### Your objective
Using the records below, transcribe word for word the stretch from the line that contains "hdr_ReceiptHash : Hash;" through the line that contains "hdr_Bloom := hdr_Bloom h;", both end lines included, and nothing else.

### Supplied material
----

(* ===== verification/Types.v ===== *)
(** * Headers and blocks (src/kernel/types/block.go) and the chain
    configuration (src/content/config.go).

    Pointers to [big.Int] are [option Z], because the code distinguishes nil
    from zero.  Hashes, addresses and nonces are byte lists.  The header hash
    (Keccak-256 of the RLP encoding) is a parameter of the components that use
    it. *)

From S2P Require Import Prelude.
From stdpp Require Import base tactics option list numbers strings.
From Stdlib Require Import ZArith Lia.

#[local] Open Scope Z_scope.

(** ** Headers *)

Abbreviation Address := (list Z).
Abbreviation Hash := (list Z).
Abbreviation BlockNonce := (list Z).

Definition AddressLength : nat := 20.
Definition HashLength : nat := 32.

Definition zeroAddress : Address := replicate AddressLength 0.
Definition zeroHash : Hash := replicate HashLength 0.

Record Header := mkHeader {
  hdr_ParentHash : Hash;
  hdr_UncleHash : Hash;
  hdr_Coinbase : Address;
  hdr_Root : Hash;
  hdr_TxHash : Hash;
  hdr_ReceiptHash : Hash;
  hdr_Bloom : list Z;
  hdr_Difficulty : option Z;
  hdr_Number : option Z;
  hdr_GasLimit : Z;
  hdr_GasUsed : Z;
  hdr_TimeMS : option Z;
  hdr_Extra : list Z;
  hdr_MixDigest : Hash;
  hdr_Nonce : BlockNonce
}.

#[export] Instance Header_eq_dec : EqDecision Header.
Proof. solve_decision. Defined.

(** [EncodeNonce]: the eight big-endian bytes of a [uint64]. *)
Definition EncodeNonce (i : Z) : BlockNonce :=
  (fun k => Z.shiftr i (8 * k) mod 256) <$> [7; 6; 5; 4; 3; 2; 1; 0].

(** [BlockNonce.Uint64]. *)
Definition BlockNonce_Uint64 (n : BlockNonce) : Z :=
  foldl (fun acc b => acc * 256 + b) 0 n.

(** A pointer to a fresh [big.Int], set from [p] when [p] is not nil. *)
Definition copyBig (p : option Z) : option Z := Some (default 0 p).

(** [CopyHeader]: nil big integers become zero, everything else is copied. *)
Definition CopyHeader (h : Header) : Header :=
  {| hdr_ParentHash := hdr_ParentHash h;
     hdr_UncleHash := hdr_UncleHash h;
     hdr_Coinbase := hdr_Coinbase h;
     hdr_Root := hdr_Root h;
     hdr_TxHash := hdr_TxHash h;
     hdr_ReceiptHash := hdr_ReceiptHash h;
     hdr_Bloom := hdr_Bloom h;
     hdr_Difficulty := copyBig (hdr_Difficulty h);
     hdr_Number := copyBig (hdr_Number h);
     hdr_GasLimit := hdr_GasLimit h;
     hdr_GasUsed := hdr_GasUsed h;
     hdr_TimeMS := copyBig (hdr_TimeMS h);
     hdr_Extra := hdr_Extra h;
     hdr_MixDigest := hdr_MixDigest h;
     hdr_Nonce := hdr_Nonce h |}.

(** ** Chain configuration *)

Record DPosConfig := mkDPosConfig { Period : Z; Epoch : Z }.

Record ChainConfig := mkChainConfig {
  ChainId : option Z;
  HomesteadBlock : option Z;
  DAOForkBlock : option Z;
  DAOForkSupport : bool;
  EIP150Block : option Z;
  EIP150Hash : Hash;
  EIP155Block : option Z;
  EIP158Block : option Z;
  ByzantiumBlock : option Z;
  cfg_EPVhash : option unit;
  cfg_DPos : option DPosConfig
}.

Definition isForked (s head : option Z) : bool :=
  match s, head with
  | Some s, Some head => s <=? head
  | _, _ => false
  end.

Definition configNumEqual (x y : option Z) : bool :=
  match x, y with
  | None, None => true
  | Some x, Some y => x =? y
  | _, _ => false
  end.

Definition isForkIncompatible (s1 s2 head : option Z) : bool :=
  (isForked s1 head || isForked s2 head) && negb (configNumEqual s1 s2).

Definition IsHomestead (c : ChainConfig) (num : option Z) : bool := isForked (HomesteadBlock c) num.
Definition IsDAOFork (c : ChainConfig) (num : option Z) : bool := isForked (DAOForkBlock c) num.
Definition IsEIP150 (c : ChainConfig) (num : option Z) : bool := isForked (EIP150Block c) num.
Definition IsEIP155 (c : ChainConfig) (num : option Z) : bool := isForked (EIP155Block c) num.
Definition IsEIP158 (c : ChainConfig) (num : option Z) : bool := isForked (EIP158Block c) num.
Definition IsByzantium (c : ChainConfig) (num : option Z) : bool := isForked (ByzantiumBlock c) num.

Record ConfigCompatError := mkCompatError {
  What : string;
  StoredConfig : option Z;
  NewConfig : option Z;
  RewindTo : Z
}.

(** The block number [newCompatError] computes the rewind height from. *)
Definition rewindBlock (storedblock newblock : option Z) : option Z :=
  match storedblock, newblock with
  | None, _ => newblock
  | Some _, None => storedblock
  | Some s, Some n => if s <? n then Some s else Some n
  end.

Definition newCompatError (what : string) (storedblock newblock : option Z) : ConfigCompatError :=
  {| What := what;
     StoredConfig := storedblock;
     NewConfig := newblock;
     RewindTo := match rewindBlock storedblock newblock with
                 | Some rew => if 0 <? rew then (big_Uint64 rew - 1)%u64 else 0
                 | None => 0
                 end |}.

Definition checkCompatible (c newcfg : ChainConfig) (head : option Z) : option ConfigCompatError :=
  if isForkIncompatible (HomesteadBlock c) (HomesteadBlock newcfg) head then
    Some (newCompatError "Homestead fork block" (HomesteadBlock c) (HomesteadBlock newcfg))
  else if isForkIncompatible (DAOForkBlock c) (DAOForkBlock newcfg) head then
    Some (newCompatError "DAO fork block" (DAOForkBlock c) (DAOForkBlock newcfg))
  else if IsDAOFork c head && negb (Bool.eqb (DAOForkSupport c) (DAOForkSupport newcfg)) then
    Some (newCompatError "DAO fork support flag" (DAOForkBlock c) (DAOForkBlock newcfg))
  else if isForkIncompatible (EIP150Block c) (EIP150Block newcfg) head then
    Some (newCompatError "EIP150 fork block" (EIP150Block c) (EIP150Block newcfg))
  else if isForkIncompatible (EIP155Block c) (EIP155Block newcfg) head then
    Some (newCompatError "EIP155 fork block" (EIP155Block c) (EIP155Block newcfg))
  else if isForkIncompatible (EIP158Block c) (EIP158Block newcfg) head then
    Some (newCompatError "EIP158 fork block" (EIP158Block c) (EIP158Block newcfg))
  else if IsEIP158 c head && negb (configNumEqual (ChainId c) (ChainId newcfg)) then
    Some (newCompatError "EIP158 chain ID" (EIP158Block c) (EIP158Block newcfg))
  else if isForkIncompatible (ByzantiumBlock c) (ByzantiumBlock newcfg) head then
    Some (newCompatError "Byzantium fork block" (ByzantiumBlock c) (ByzantiumBlock newcfg))
  else None.

(** The loop of [CheckCompatible]; [None] means the fuel ran out. *)
Fixpoint CheckCompatible_loop (fuel : nat) (c newcfg : ChainConfig) (bhead : Z)
    (lasterr : option ConfigCompatError) : option (option ConfigCompatError) :=
  match fuel with
  | O => None
  | S fuel =>
      match checkCompatible c newcfg (Some bhead) with
      | None => Some lasterr
      | Some err =>
          match lasterr with
          | Some last =>
              if RewindTo err =? RewindTo last then Some lasterr
              else CheckCompatible_loop fuel c newcfg (RewindTo err) (Some err)
          | None => CheckCompatible_loop fuel c newcfg (RewindTo err) (Some err)
          end
      end
  end.

Definition CheckCompatible (fuel : nat) (c newcfg : ChainConfig) (height : Z) :
    option (option ConfigCompatError) :=
  CheckCompatible_loop fuel c newcfg height None.

Record Rules := mkRules {
  rules_ChainId : Z;
  rules_IsHomestead : bool;
  rules_IsEIP150 : bool;
  rules_IsEIP155 : bool;
  rules_IsEIP158 : bool;
  rules_IsByzantium : bool
}.

Definition ChainConfig_Rules (c : ChainConfig) (num : option Z) : Rules :=
  {| rules_ChainId := default 0 (ChainId c);
     rules_IsHomestead := IsHomestead c num;
     rules_IsEIP150 := IsEIP150 c num;
     rules_IsEIP155 := IsEIP155 c num;
     rules_IsEIP158 := IsEIP158 c num;
     rules_IsByzantium := IsByzantium c num |}.

(** ** The compatibility check *)

(** A fork on which [c] and [newcfg] disagree and which one of them has reached
    at [head] makes the rewind height smaller than [head], or zero. *)
Lemma newCompatError_rewind what s1 s2 head :
  is_u64 head →
  isForked s1 (Some head) || isForked s2 (Some head) = true →
  0 ≤ RewindTo (newCompatError what s1 s2) ∧
  (RewindTo (newCompatError what s1 s2) < head ∨ RewindTo (newCompatError what s1 s2) = 0).
Proof.
  intros Hh Hf. simpl.
  assert (∃ rew, rewindBlock s1 s2 = Some rew ∧ rew ≤ head) as (rew & -> & Hle).
  { destruct s1 as [a|], s2 as [b|]; simpl in *; try discriminate;
      try (destruct (Z.ltb_spec a b)); eexists; split; try done; lia. }
  destruct (Z.ltb_spec 0 rew) as [Hpos|]; [|lia].
  unfold is_u64 in Hh. rewrite big_Uint64_small by (unfold is_u64; lia).
  rewrite u64_small by (unfold is_u64; lia). lia.
Qed.

Lemma checkCompatible_rewind c newcfg head err :
  is_u64 head →
  checkCompatible c newcfg (Some head) = Some err →
  0 ≤ RewindTo err ∧ (RewindTo err < head ∨ RewindTo err = 0).
Proof.
  intros Hh. unfold checkCompatible, isForkIncompatible, IsDAOFork, IsEIP158.
  repeat case_match; intros; simplify_eq; apply newCompatError_rewind; try done;
    repeat match goal with H : _ && _ = true |- _ => apply andb_true_iff in H as [? ?] end;
    try done; by apply orb_true_iff; left.
Qed.

Lemma CheckCompatible_loop_spec c newcfg fuel bhead lasterr :
  is_u64 bhead →
  (Z.to_nat bhead + 2 ≤ fuel)%nat ∨ ((1 ≤ fuel)%nat ∧ bhead = 0 ∧ ∃ l, lasterr = Some l ∧ RewindTo l = 0) →
  (∀ l, lasterr = Some l → RewindTo l = bhead) →
  ∃ r, CheckCompatible_loop fuel c newcfg bhead lasterr = Some r ∧
    match r with
    | None => lasterr = None ∧ checkCompatible c newcfg (Some bhead) = None
    | Some l => checkCompatible c newcfg (Some (RewindTo l)) = None ∨ RewindTo l = 0
    end.
Proof.
  revert bhead lasterr. induction fuel as [|fuel IH]; intros bhead lasterr Hu Hfuel Hl; [lia|].
  simpl. destruct (checkCompatible c newcfg (Some bhead)) as [err|] eqn:Hc.
  - pose proof (checkCompatible_rewind _ _ _ _ Hu Hc) as [H0 Hr].
    assert (is_u64 (RewindTo err)) by (unfold is_u64 in *; lia).
    destruct lasterr as [l|].
    + specialize (Hl l eq_refl). destruct (Z.eqb_spec (RewindTo err) (RewindTo l)) as [Heq|Hne].
      * exists (Some l). split; [done|]. right. lia.
      * destruct (IH (RewindTo err) (Some err)) as (r & -> & Hres); [done| |naive_solver|].
        { destruct (decide (RewindTo err = 0)); [right; split; [lia|eauto]|left; lia]. }
        exists r. split; [done|]. destruct r; [done|naive_solver].
    + destruct Hfuel as [Hfuel|(_ & _ & ? & [=] & _)].
      destruct (IH (RewindTo err) (Some err)) as (r & -> & Hres); [done| |naive_solver|].
      { destruct (decide (RewindTo err = 0)); [right; split; [lia|eauto]|left; lia]. }
      exists r. split; [done|]. destruct r; [done|naive_solver].
  - exists lasterr. split; [done|]. destruct lasterr as [l|]; [|done].
    left. by rewrite (Hl l eq_refl).
Qed.

(** [CheckCompatible] terminates for every pair of configurations and every
    chain height (at most [height + 2] iterations of its loop), and its answer
    is right: it reports no error exactly when the configurations agree on all
    forks reached at [height], and when it reports an error, rewinding the
    chain to the reported height makes the configurations compatible, unless
    that height is already the genesis block. *)
Theorem CheckCompatible_correct c newcfg height :
  is_u64 height →
  ∃ r, CheckCompatible (Z.to_nat height + 2) c newcfg height = Some r ∧
    match r with
    | None => checkCompatible c newcfg (Some height) = None
    | Some e => checkCompatible c newcfg (Some height) ≠ None ∧
                (checkCompatible c newcfg (Some (RewindTo e)) = None ∨ RewindTo e = 0)
    end.
Proof.
  intros Hu. unfold CheckCompatible.
  destruct (CheckCompatible_loop_spec c newcfg (Z.to_nat height + 2) height None)
    as (r & Hr & Hres); [done|lia|done|].
  exists r. split; [done|]. destruct r as [e|]; [|tauto].
  split; [|done]. intros Hn.
  rewrite Nat.add_comm in Hr. simpl in Hr. by rewrite Hn in Hr.
Qed.

Lemma CheckCompatible_correct_witness :
  is_u64 5 ∧
  let c := mkChainConfig (Some 1) (Some 1) None true (Some 2) [] (Some 3) (Some 3) (Some 4) None None in
  let c' := mkChainConfig (Some 1) (Some 1) None true (Some 4) [] (Some 3) (Some 3) (Some 4) None None in
  ∃ r, CheckCompatible (Z.to_nat 5 + 2) c c' 5 = Some r ∧
    match r with
    | None => checkCompatible c c' (Some 5) = None
    | Some e => checkCompatible c c' (Some 5) ≠ None ∧
                (checkCompatible c c' (Some (RewindTo e)) = None ∨ RewindTo e = 0)
    end.
Proof.
  split; [unfold is_u64, two64; lia|].
  apply (CheckCompatible_correct
    (mkChainConfig (Some 1) (Some 1) None true (Some 2) [] (Some 3) (Some 3) (Some 4) None None)
    (mkChainConfig (Some 1) (Some 1) None true (Some 4) [] (Some 3) (Some 3) (Some 4) None None)).
  unfold is_u64, two64; lia.
Defined.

----

### Task response
  hdr_ReceiptHash : Hash;
  hdr_Bloom : list Z;
  hdr_Difficulty : option Z;
  hdr_Number : option Z;
  hdr_GasLimit : Z;
  hdr_GasUsed : Z;
  hdr_TimeMS : option Z;
  hdr_Extra : list Z;
  hdr_MixDigest : Hash;
  hdr_Nonce : BlockNonce
}.

#[export] Instance Header_eq_dec : EqDecision Header.
Proof. solve_decision. Defined.

(** [EncodeNonce]: the eight big-endian bytes of a [uint64]. *)
Definition EncodeNonce (i : Z) : BlockNonce :=
  (fun k => Z.shiftr i (8 * k) mod 256) <$> [7; 6; 5; 4; 3; 2; 1; 0].

(** [BlockNonce.Uint64]. *)
Definition BlockNonce_Uint64 (n : BlockNonce) : Z :=
  foldl (fun acc b => acc * 256 + b) 0 n.

(** A pointer to a fresh [big.Int], set from [p] when [p] is not nil. *)
Definition copyBig (p : option Z) : option Z := Some (default 0 p).

(** [CopyHeader]: nil big integers become zero, everything else is copied. *)
Definition CopyHeader (h : Header) : Header :=
  {| hdr_ParentHash := hdr_ParentHash h;
     hdr_UncleHash := hdr_UncleHash h;
     hdr_Coinbase := hdr_Coinbase h;
     hdr_Root := hdr_Root h;
     hdr_TxHash := hdr_TxHash h;
     hdr_ReceiptHash := hdr_ReceiptHash h;
     hdr_Bloom := hdr_Bloom h;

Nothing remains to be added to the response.